While the energy sector has been evolving in terms of generation and distribution, the IoT has the potential to be the most transformational if challenges related to reliability, integration, system complexity and security can be overcome. While reliable connectivity is an ongoing problem, many companies are struggling to integrate IoT technology with existing platforms, which tend to be overly complex, and may need to rethink their approach to data security in order to deploy IoT projects safely and securely.
How SAS Can Help
SAS enables organizations in the energy sector, including oil and gas companies and utilities, to capture and analyze increasing volumes and varieties of data streams flowing from numerous systems and connected devices, as well as shift analytics from traditional data centers toward devices at the edge.
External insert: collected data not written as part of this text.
(** * E20 machine simulator (e20sim.cpp): shallow embedding and properties

    The simulator keeps an 8192-word memory, eight registers and a program
    counter, all of C++ type [unsigned] (32 bits here), and runs a
    fetch/decode/execute loop until the [halted] flag is raised.

    Unsigned values are modelled as [Z] with the 32-bit wrap-around written
    out ([u32]); the two arrays are lists indexed with stdpp's lookup and
    insert, and an index outside an array (undefined behaviour in C++) is a
    [fault] of the model, so that "every access is in range" is a theorem
    and not an assumption. *)

From Stdlib Require Import ZArith Lia Bool Ascii String.
From stdpp Require Import base list strings.

Local Open Scope Z_scope.

(** ** Constants *)

Definition NUM_REGS : Z := 8.
Definition MEM_SIZE : Z := Z.shiftl 1 13.
Definition REG_SIZE : Z := Z.shiftl 1 16.

(** Arithmetic on [unsigned] wraps modulo 2^32. *)
Definition u32 (z : Z) : Z := z mod 2 ^ 32.

(** [INT_MAX], the largest value [stoi] returns. *)
Definition INT_MAX : Z := 2 ^ 31 - 1.

(** ** Results of fallible code *)

Inductive fault : Type :=
  | UnknownOpcode (opcode current_pc : Z)   (* the default branch of the switch *)
  | OutOfBounds (index : Z).                (* an array index outside its array *)

Inductive result (A : Type) : Type :=
  | Ok (a : A)
  | Err (e : fault).
Arguments Ok {A} a.
Arguments Err {A} e.

#[global] Instance result_ret : MRet result := fun A a => Ok a.
#[global] Instance result_bind : MBind result := fun A B f m =>
  match m with
  | Ok a => f a
  | Err e => Err e
  end.

(** ** Arrays *)

(** [a[i]] as an rvalue. *)
Definition rd (a : list Z) (i : Z) : result Z :=
  match a !! Z.to_nat i with
  | Some v => Ok v
  | None => Err (OutOfBounds i)
  end.

(** [a[i] = v]. *)
Definition wr (a : list Z) (i v : Z) : result (list Z) :=
  if decide (Z.to_nat i < length a)%nat
  then Ok (<[Z.to_nat i := v]> a)
  else Err (OutOfBounds i).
IoT solutions from SAS integrate streaming data with analytics and visualization so you can:
- Get the most value from your smart grid investments. Stop intentionally dropping valuable data because of bandwidth constraints. With SAS, you can use more new data sources without clogging operational systems by filtering and analyzing IoT data in motion, whether it’s from a data center, edge device or cloud.
- Optimize electric vehicle (EV) and distributed energy resource (DER) integration. Forecast specific needs of EVs and availability of DERs to meet demand, ensure grid stability and control costs.
- Extend your analytics infrastructure. Take algorithms to the data, reduce data movement and automate processes across your IoT infrastructure to reap incremental and long-term business gains.
- Develop new business opportunities. The SAS Platform enables innovation in both customer and grid applications, so you can get creative as you unlock new potential in distributed energy resources, advanced energy forecasting and smart city applications.
SAS has the experience and expertise to deliver cutting-edge IoT solutions for energy in the way that works best for your business:
- Advanced predictive modeling. Make better predictions of energy demand with more accurate forecasting models based on more data from more sources, including smart meters and weather stations. Automatically track model accuracy, and easily update models to reflect changes.
- Smart meter analytics. Optimize smart meter deployment and manage timely customer communications to get the most value from your investments in smart meters and advanced metering infrastructure.
- Comprehensive asset data. Integrate structured and unstructured data from all sources to get an enterprise view of asset performance and drive improved grid reliability.
- Advanced early-warning analytics. Identify potential issues early, even before they occur, so you can proactively take corrective action to improve outcomes.
- Automated monitoring and predictive alerts. Reduce downtimes, avoid major defects and address potential performance issues before they escalate, and use built-in workflows and case management capabilities for faster problem resolution.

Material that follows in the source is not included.